A physicist says: “For more theoretical and experimental details than most folks want to know, see @article{Kemp:2009lr, Author = {R. Scott Kemp}, Journal = {Science and Global Security}, Number = {1}, Pages = {1–19}, Title = {Gas Centrifuge Theory and Development: a Review of US Programs}, Volume = {17}, Year = {2009}} and references therein (a Google search will find it).”

A. C. Osborn says: I think you need to re-read the article. It talks about “assuming a linear-thermal-gradient profiles” and “reate a dynamic equilibrium”, not thermal equilibrium. The word “Isothermal” does not appear anywhere in the available text whatsoever.

A. C. Osborn, the isothermal assumption is build into Dirac’s starting theory (equation 1 of page 5), which assigns a single uniform temperature T to the entire body of gas in the centrifuge. Yes, that’s “the Dirac”, who (as it turns out) did seminal research on both isotope separation and quantum theory .
While temperature gradients are discussed appear later on in the article, they appear in the context of gentle along-axis temperature gradients that are externally generated (with heating coils), not as radial gradients that appear spontaneously by the “gravito-thermal” mechanisms.
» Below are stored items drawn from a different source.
(** Eviction is first-in-first-out: assigning a name that is already in the
    pool does not protect it. In a pool of two addresses, after [a], [b] and
    [a] again, the next new name takes the address of [a], the most recently
    used name, while [b] keeps its own. *)
Theorem eviction_ignores_use :
  exists p0, NewPool "198.18.0.0/30" = Ok p0 /\
  let p := fold_left Assign_pool ["a"; "b"; "a"] p0 in
  Assign_ip p "c" = Assign_ip p "a" /\
  Lookup (Assign_pool p "c") (Assign_ip p "a") = Some "c" /\
  Lookup (Assign_pool p "c") (Assign_ip p "b") = Some "b".
Proof. eexists. split; [reflexivity|]. by vm_compute. Qed.

Section dns_properties.
Context {U : Unicode} {L : DNSLib} (client_Exchange : Msg -> string -> result Msg).

(** C39: The DNS server answers by the first question alone. A matched A query
    (every A query under [SetFakeAllA]) is answered with one A record of TTL 1
    whose address is in the pool and maps back to the queried name; a matched
    AAAA query with an empty answer; neither consults an upstream. Any other
    well-formed query is forwarded, an unreadable one and one without a
    question get SERVFAIL, and none of these changes the pool. The pool's
    invariant is kept in every case. *)
Theorem HandleDNS_answers s p raw :
  pool_ok p ->
  let '(p', r) := HandleDNS client_Exchange s p raw in
  let '(req, err) := Unpack raw in
  pool_ok p' /\
  match err, Question req with
  | Some e, _ => p' = p /\ r = (packServfail req, Some (Wrapf "fakeip: unpack DNS message: %w" [] e))
  | None, [] => p' = p /\ r = (packServfail req, None)
  | None, (name, qtype) :: _ =>
      let domain := ToLower (TrimSuffix name ".") in
      if fakeAllA s || matcher s domain then
        if qtype =? TypeA then
          exists ip, r = pack_reply (SetAnswer (SetReply req) [(name, ClassINET, 1, ip)]) /\
            InPool p' ip = true /\ Lookup p' ip = Some domain
        else if qtype =? TypeAAAA then p' = p /\ r = pack_reply (SetAnswer (SetReply req) [])
        else p' = p /\ r = forward client_Exchange s req
      else p' = p /\ r = forward client_Exchange s req
  end.
Proof.
  intros Hp. unfold HandleDNS. destruct (Unpack raw) as [req [e|]]; [done|].
  destruct (Question req) as [|[name qtype] rest]; [done|]. cbn zeta.
  destruct (fakeAllA s || matcher s _); [|done].
  destruct (qtype =? TypeA); [|by destruct (qtype =? TypeAAAA)].
  set (d := ToLower _). pose proof (Assign_pool_ok p d Hp) as Hp'.
  destruct (Assign_ip_offset p d Hp) as (o & Ho & Hd & Hip).
  destruct (Assign_geometry p d) as (_ & Hb & Hs). rewrite <- Hs in Ho. rewrite <- Hb in Hip.
  unfold Assign_pool, Assign_ip in *. destruct (Assign p d) as [[p' ip] ev]. cbn in *. subst ip.
  split; [done|]. eexists. split; [done|]. split; [by apply InPool_offset|].
  rewrite Lookup_offset by done. by apply ok_inverse.
Qed.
Physically speaking, it turns out that the centrifuge separation gains in efficiency when the centrifuge column stands vertically, and gentle heat is applied to the bottom of the centrifuge, so as to to induce a slow floor-to-ceiling circulation, as illustrated here.
For the present purposes, the bottom-line doesn’t change: Gravito-thermal theories of temperature gradients are just plain wrong.

kdk33
January 25, 2012 12:30 pm

OK,
For all the smarties that want to point out that water is actually compresible. Yes you are right.
But relative to a gas? Not so much. A lapse rate in the ocean? Sure maybe a tad. But relative to the atmosphere? Not so much.
Happy now?

DeWitt Payne
January 25, 2012 12:31 pm

Robert Brown,

Truly wish for edit and preview.

I can’t help with edit, but you can get preview. CA Assistant works just fine here. Go to: http://climateaudit.org/ca-assistant/ and follow the instructions. It does require that you use Firefox as your browser. I’ve never found a place where the subscript/superscript HTML quicktags work, though.

January 25, 2012 12:42 pm

Robert Brown says:
January 25, 2012 at 5:33 am

It’s like CO_2 is optically dense all the way up to within a km or so of the tropopause, and then shuts off in the stratosphere.

Actually, it is water vapor (not CO2) that becomes optically thin at the tropopause. It is about 200 ppm below the tropopause and 5 ppm above. In the tropics, where there is more water vapor, the tropopause is higher.
In the stratosphere, CO2 is the main greenhouse gas, more than 100 times more abundant than water and more than 1,000 times more abundant than ozone. I have seen the TOA spectra you have referred to, I still can’t explain the CO2 emission that appears to come from the tropopause, but I am certain that that is not the correct explanation. It is possible that the feature originates from (and perhaps causes) the thermal anomaly at 32 km, in the mid-stratosphere. One problem is that the resolution of space borne instruments is not quite good enough to know how to interpret that feature.
To be very clear, at the tropopause, water vapor and CO2 emit the same amount of energy. However, CO2 is emitting energy from the stratosphere toward the tropopause and water vapor is emitting the same amount of energy toward space. At that level of the atmosphere, the CO2 and water spectra no longer overlap by much.